- Shad Mahal Location within Iran
- Country: Iran
- Province: Mazandaran
- County: Amol
- District: Dasht-e Sar
- Rural District: Dasht-e Sar-e Gharbi

Population (2016)
- • Total: 5,818
- Time zone: UTC+3:30 (IRST)

= Shad Mahal =

Village in Mazandaran province, Iran

Shad Mahal (شادمحل) (Note: Also romanized as Shād Maḩal) is a village in Dasht-e Sar-e Gharbi Rural District of Dasht-e Sar District in Amol County, Mazandaran province, Iran.

==Demographics==
===Population===
At the time of the 2006 National Census, the village's population was 4,065 in 1,095 households, when it was in Dasht-e Sar Rural District (Note: Renamed Dasht-e Sar-e Sharqi Rural District) of Dabudasht District.
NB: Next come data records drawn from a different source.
(* ===== verification/Persist.v ===== *)
(** * Persist: saving and loading knowledge bases (lib/core/kb_persistence.cpp)

    The ESKB v2 format: a header, then per fact its predicate text, its arity and
    its arguments.  A file being written is the bytes it holds and the number of
    bytes the device still takes; a file being read is the bytes left.  The host
    is little-endian. *)

From S2P Require Export Bytes KnowledgeBase.
Local Open Scope Z_scope.

Definition ESKB_MAGIC : Z := 0x45534B42.
Definition ESKB_VERSION : Z := 2.
Definition HEAP_SUBTYPE_STRING : Z := 1.
Definition HEAP_SUBTYPE_SYMBOL : Z := 10.
Definition HEAP_SUBTYPE_BIGNUM : Z := 11.

(** ** Writing *)

Record out_file := OutFile { written : bytes; room : Z }.

Definition writer : Type := out_file → bool * out_file.

(** A short [fwrite] leaves what fitted. *)
Definition fwrite (bs : bytes) : writer := λ f,
  if Z.of_nat (length bs) <=? room f then (true, OutFile (written f ++ bs) (room f - Z.of_nat (length bs)))
  else (false, OutFile (written f ++ take (Z.to_nat (room f)) bs) 0).

Definition write_ok : writer := λ f, (true, f).
Definition write_fail : writer := λ f, (false, f).

(** [a && b]. *)
Definition and_then (a b : writer) : writer := λ f,
  let '(ok, f') := a f in if ok then b f' else (false, f').
Infix "&&&" := and_then (at level 40, left associativity) : eskb_scope.
Delimit Scope eskb_scope with eskb.
Local Open Scope eskb_scope.

Definition write_u8 (v : Z) : writer := fwrite (le_bytes 1 v).
Definition write_u32 (v : Z) : writer := fwrite (le_bytes 4 v).
Definition write_u64 (v : Z) : writer := fwrite (le_bytes 8 v).
Definition write_bytes (bs : bytes) : writer := match bs with [] => write_ok | _ => fwrite bs end.

(** ** Looking for float32 values before the destination is opened *)

Inductive persistence_scan_result := SCAN_CLEAR | SCAN_FLOAT32 | SCAN_INVALID.

(** [visited] is the used prefix of the fixed array: the objects the walk is
    inside of.  The header of an object is never NULL. *)
Fixpoint tagged_persistence_scan (value : value) (visited : list Z) (depth : Z) : persistence_scan_result :=
  if vtype value =? ESHKOL_VALUE_FLOAT32 then SCAN_FLOAT32
  else if negb (vtype value =? ESHKOL_VALUE_HEAP_PTR) || (vraw value =? 0) then SCAN_CLEAR
  else if 64 <=? depth then SCAN_INVALID
  else if existsb (Z.eqb (vraw value)) visited then SCAN_INVALID
  else if 256 <=? Z.of_nat (length visited) then SCAN_INVALID
  else
    let visited := visited ++ [vraw value] in
    match value with
    | Cons _ _ a d =>
        match tagged_persistence_scan a visited (depth + 1) with
        | SCAN_CLEAR => tagged_persistence_scan d visited (depth + 1)
        | result => result
        end
    | Fact _ _ args =>
        if 4096 <? Z.of_nat (length args) then SCAN_INVALID
        else
          (fix go (args : list Values.value) : persistence_scan_result :=
             match args with
             | [] => SCAN_CLEAR
             | x :: args =>
                 match tagged_persistence_scan x visited (depth + 1) with
                 | SCAN_CLEAR => go args
                 | result => result
                 end
             end) args
    | _ => SCAN_CLEAR
    end.

(** The first answer that is not [SCAN_CLEAR] over the arguments of all facts. *)
Fixpoint preflight (args : list value) : persistence_scan_result :=
  match args with
  | [] => SCAN_CLEAR
  | x :: args => match tagged_persistence_scan x [] 0 with SCAN_CLEAR => preflight args | result => result end
  end.

(** ** Arguments *)

Definition immediate_type (type : Z) : bool :=
  (type =? ESHKOL_VALUE_NULL) || (type =? ESHKOL_VALUE_INT64) || (type =? ESHKOL_VALUE_DOUBLE)
  || (type =? TYPE_BOOL) || (type =? ESHKOL_VALUE_CHAR) || (type =? ESHKOL_VALUE_LOGIC_VAR).

(** [data.raw_val]. *)
Definition raw_val (v : value) : Z :=
  match v with
  | Double d => double_bits d
  | _ => u64 (vraw v)
  end.

Definition heap_subtype (v : value) : Z :=
  match v with
  | Cons _ _ _ _ => 0 | Str _ _ _ => HEAP_SUBTYPE_STRING | Sym _ _ => HEAP_SUBTYPE_SYMBOL
  | Big _ _ => HEAP_SUBTYPE_BIGNUM | Fact _ _ _ => 13 | _ => subtype_of v
  end.

Definition write_text (s : string) : writer :=
  if 0x7FFFFFFF <? strlen s then write_fail else write_u32 (strlen s) &&& write_bytes (text_bytes s).

Section flags.
(** The flag byte of a tagged value, which [value] does not keep. *)
Context (flags : value → Z).

Definition write_arg (arg : value) : writer :=
  let type := vtype arg in
  write_u8 type &&& write_u8 (flags arg) &&&
  if type =? ESHKOL_VALUE_FLOAT32 then write_fail
  else if immediate_type type then write_u64 (raw_val arg)
  else if type =? ESHKOL_VALUE_HEAP_PTR then
    if vraw arg =? 0 then write_u8 255 &&& write_u32 0
    else
      write_u8 (heap_subtype arg) &&&
      match arg with
      | Str _ _ s | Sym _ s => write_text s
      | Big _ b =>
          match eshkol_bignum_to_string (Some b) with
          | Some str =>
              write_u32 (u32 (Z.of_nat (length str))) &&& write_bytes (map byte_of str)
          | None => write_fail
          end
      | _ => write_fail
      end
  else write_fail.

Fixpoint write_args (args : list value) : writer :=
  match args with [] => write_ok | x :: args => write_arg x &&& write_args args end.

Definition predicate_text (p : option pred_name) : string :=
  match p with Some p => p_text p | None => EmptyString end.

Definition write_fact (f : fact) : writer :=
  let name := predicate_text (f_pred f) in
  write_u32 (u32 (strlen name)) &&& write_bytes (text_bytes name)
  &&& write_u32 (u32 (Z.of_nat (length (f_args f)))) &&& write_args (f_args f).

Fixpoint write_facts (facts : list fact) : writer :=
  match facts with [] => write_ok | f :: facts => write_fact f &&& write_facts facts end.

Definition write_kb (facts : list fact) : writer :=
  write_u32 ESKB_MAGIC &&& write_u32 ESKB_VERSION &&& write_u32 (u32 (Z.of_nat (length facts)))
  &&& write_u32 0 &&& write_facts facts.

(** What the file system answers to [fopen] and [fclose], and the bytes it takes. *)
Record destination := Destination { opens : bool; capacity : Z; closes : bool }.

Definition is_path (v : value) : bool :=
  match v with Str false a _ => negb (a =? 0) | _ => false end.

(** The result and what becomes of the destination: [None] if it is not opened. *)
Definition save_facts (dest : destination) (facts : list fact) : bool * option bytes :=
  match preflight (flat_map f_args facts) with
  | SCAN_CLEAR =>
      if opens dest then
        let '(ok, f) := write_kb facts (OutFile [] (capacity dest)) in
        (ok && closes dest, Some (written f))
      else (false, None)
  | _ => (false, None)
  end.

Definition eshkol_kb_save_tagged (dest : destination) (path_tv kb_tv : value) : logic (value * option bytes) :=
  if negb (is_path path_tv) then mret (vfalse, None)
  else
    match kb_tv with
    | Kb a =>
        if a =? 0 then mret (vfalse, None)
        else
          kb ← get_kb a;
          let '(ok, file) := save_facts dest (kb_facts kb) in
          mret (Imm TYPE_BOOL (b2z ok), file)
    | _ => mret (vfalse, None)
    end.
End flags.

(** ** Reading

    A reader takes the bytes left; [None] is the [false] of the code.  What it
    allocates or interns before it fails stays. *)

Definition reader (A : Type) : Type := bytes → logic (option A * bytes).
#[export] Instance reader_ret : MRet reader := λ A a f, mret (Some a, f).
#[export] Instance reader_bind : MBind reader := λ A C k m f,
  '(o, f') ← m f; match o with Some a => k a f' | None => mret (None, f') end.

Definition read_fail {A} : reader A := λ f, mret (None, f).
Definition effect {A} (m : logic A) : reader A := λ f, a ← m; mret (Some a, f).

(** A short [fread] takes what is left. *)
Definition fread (n : nat) : reader bytes := λ f,
  if (n <=? length f)%nat then mret (Some (take n f), drop n f) else mret (None, []).

Definition read_u8 : reader Z := bs ← fread 1; mret (le_value bs).
Definition read_u32 : reader Z := bs ← fread 4; mret (le_value bs).
Definition read_u64 : reader Z := bs ← fread 8; mret (le_value bs).
Definition read_bytes (n : Z) : reader bytes := if n =? 0 then mret [] else fread (Z.to_nat n).

(** The argument with payload [raw], and [read_arg], which also returns the flags. *)
Definition immediate (type raw : Z) : value :=
  if type =? ESHKOL_VALUE_INT64 then Int64 (i64 raw)
  else if type =? ESHKOL_VALUE_DOUBLE then Double (bits_double raw)
  else if type =? ESHKOL_VALUE_LOGIC_VAR then LogicVar raw
  else Imm type raw.

Definition read_heap_arg : reader value :=
  subtype ← read_u8;
  if subtype =? 255 then _ ← read_u32; mret (Imm ESHKOL_VALUE_HEAP_PTR 0)
  else
    len ← read_u32;
    if 16 * 1024 * 1024 <? len then read_fail
    else if subtype =? HEAP_SUBTYPE_STRING then
      buf ← effect alloc; bs ← read_bytes len; mret (Str false buf (c_text bs))
    else if subtype =? HEAP_SUBTYPE_SYMBOL then
      buf ← effect alloc; bs ← read_bytes len; mret (Sym buf (c_text bs))
    else if subtype =? HEAP_SUBTYPE_BIGNUM then
      bs ← read_bytes len;
      match eshkol_bignum_from_string (map char_of bs) with
      | Some bn => a ← effect alloc; mret (Big a bn)
      | None => read_fail
      end
    else read_fail.

Definition read_arg : reader (value * Z) :=
  type ← read_u8; flags ← read_u8;
  if type =? ESHKOL_VALUE_FLOAT32 then read_fail
  else if immediate_type type then raw ← read_u64; mret (immediate type raw, flags)
  else if type =? ESHKOL_VALUE_HEAP_PTR then v ← read_heap_arg; mret (v, flags)
  else read_fail.

Fixpoint read_args (n : nat) : reader (list value) :=
  match n with
  | O => mret []
  | S n => x ← read_arg; args ← read_args n; mret (x.1 :: args)
  end.

(** One iteration: a fact, the end of the loop, or the end of the load. *)
Inductive fact_step := FactRead (f : fact) | LoopBreak | LoadAbort.

(** [m], or [step] where a read of [m] fails. *)
Definition otherwise (m : reader fact_step) (step : fact_step) : reader fact_step := λ f,
  '(o, f') ← m f; mret (Some (default step o), f').

Section load.
(** The address of [name_buf], the buffer on the stack the names are read into. *)
Context (name_buf : Z).

Definition read_fact_args (name : string) (arity : Z) : reader fact_step :=
  otherwise
    (fact ← effect alloc;
     interned ← effect (eshkol_intern_predicate name name_buf);
     args ← read_args (Z.to_nat arity);
     mret (FactRead (MkFact fact (Some interned) args))) LoadAbort.

Definition read_fact : reader fact_step :=
  otherwise
    (name_len ← read_u32;
     if 255 <? name_len then mret LoadAbort
     else
       name ← read_bytes name_len;
       arity ← read_u32;
       if 4096 <? arity then mret LoadAbort
       else read_fact_args (c_text name) arity) LoopBreak.

(** The loop over the facts; [None] aborts the load. *)
Fixpoint read_facts (num_facts : nat) (kb : knowledge_base) (f : bytes) : logic (option knowledge_base) :=
  match num_facts with
  | O => mret (Some kb)
  | S n =>
      '(o, f') ← read_fact f;
      match default LoopBreak o with
      | FactRead fact => read_facts n (eshkol_kb_assert kb fact) f'
      | LoopBreak => mret (Some kb)
      | LoadAbort => mret None
      end
  end.

(** The header: [None] unless the magic number and the version are right. *)
Definition read_header : reader Z :=
  magic ← read_u32;
  if negb (magic =? ESKB_MAGIC) then read_fail
  else
    version ← read_u32; num_facts ← read_u32; _ ← read_u32;
    if negb (version =? ESKB_VERSION) then read_fail else mret num_facts.

Definition load_file (f : bytes) : logic value :=
  '(o, f') ← read_header f;
  match o with
  | None => mret vnull
  | Some num_facts =>
      kb ← eshkol_make_kb;
      k ← get_kb kb;
      r ← read_facts (Z.to_nat num_facts) k f';
      match r with
      | Some k' => _ ← set_kb kb k'; mret (Kb kb)
      | None => mret vnull
      end
  end.

(** [contents] is what [fopen] and the reads find at the path, [None] if it does not open. *)
Definition eshkol_kb_load_tagged (contents : option bytes) (path_tv : value) : logic value :=
  if is_path path_tv then match contents with Some f => load_file f | None => mret vnull end
  else mret vnull.
End load.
The following census in 2011 counted 4,616 people in 1,387 households. The 2016 census measured the population of the village as 5,818 people in 1,857 households, by which time the rural district had been separated from the district in the formation of Dasht-e Sar District and renamed Dasht-e Sar-e Sharqi Rural District. Shad Mahal was transferred to Dasht-e Sar-e Gharbi Rural District created in the new district, and was its most populous village.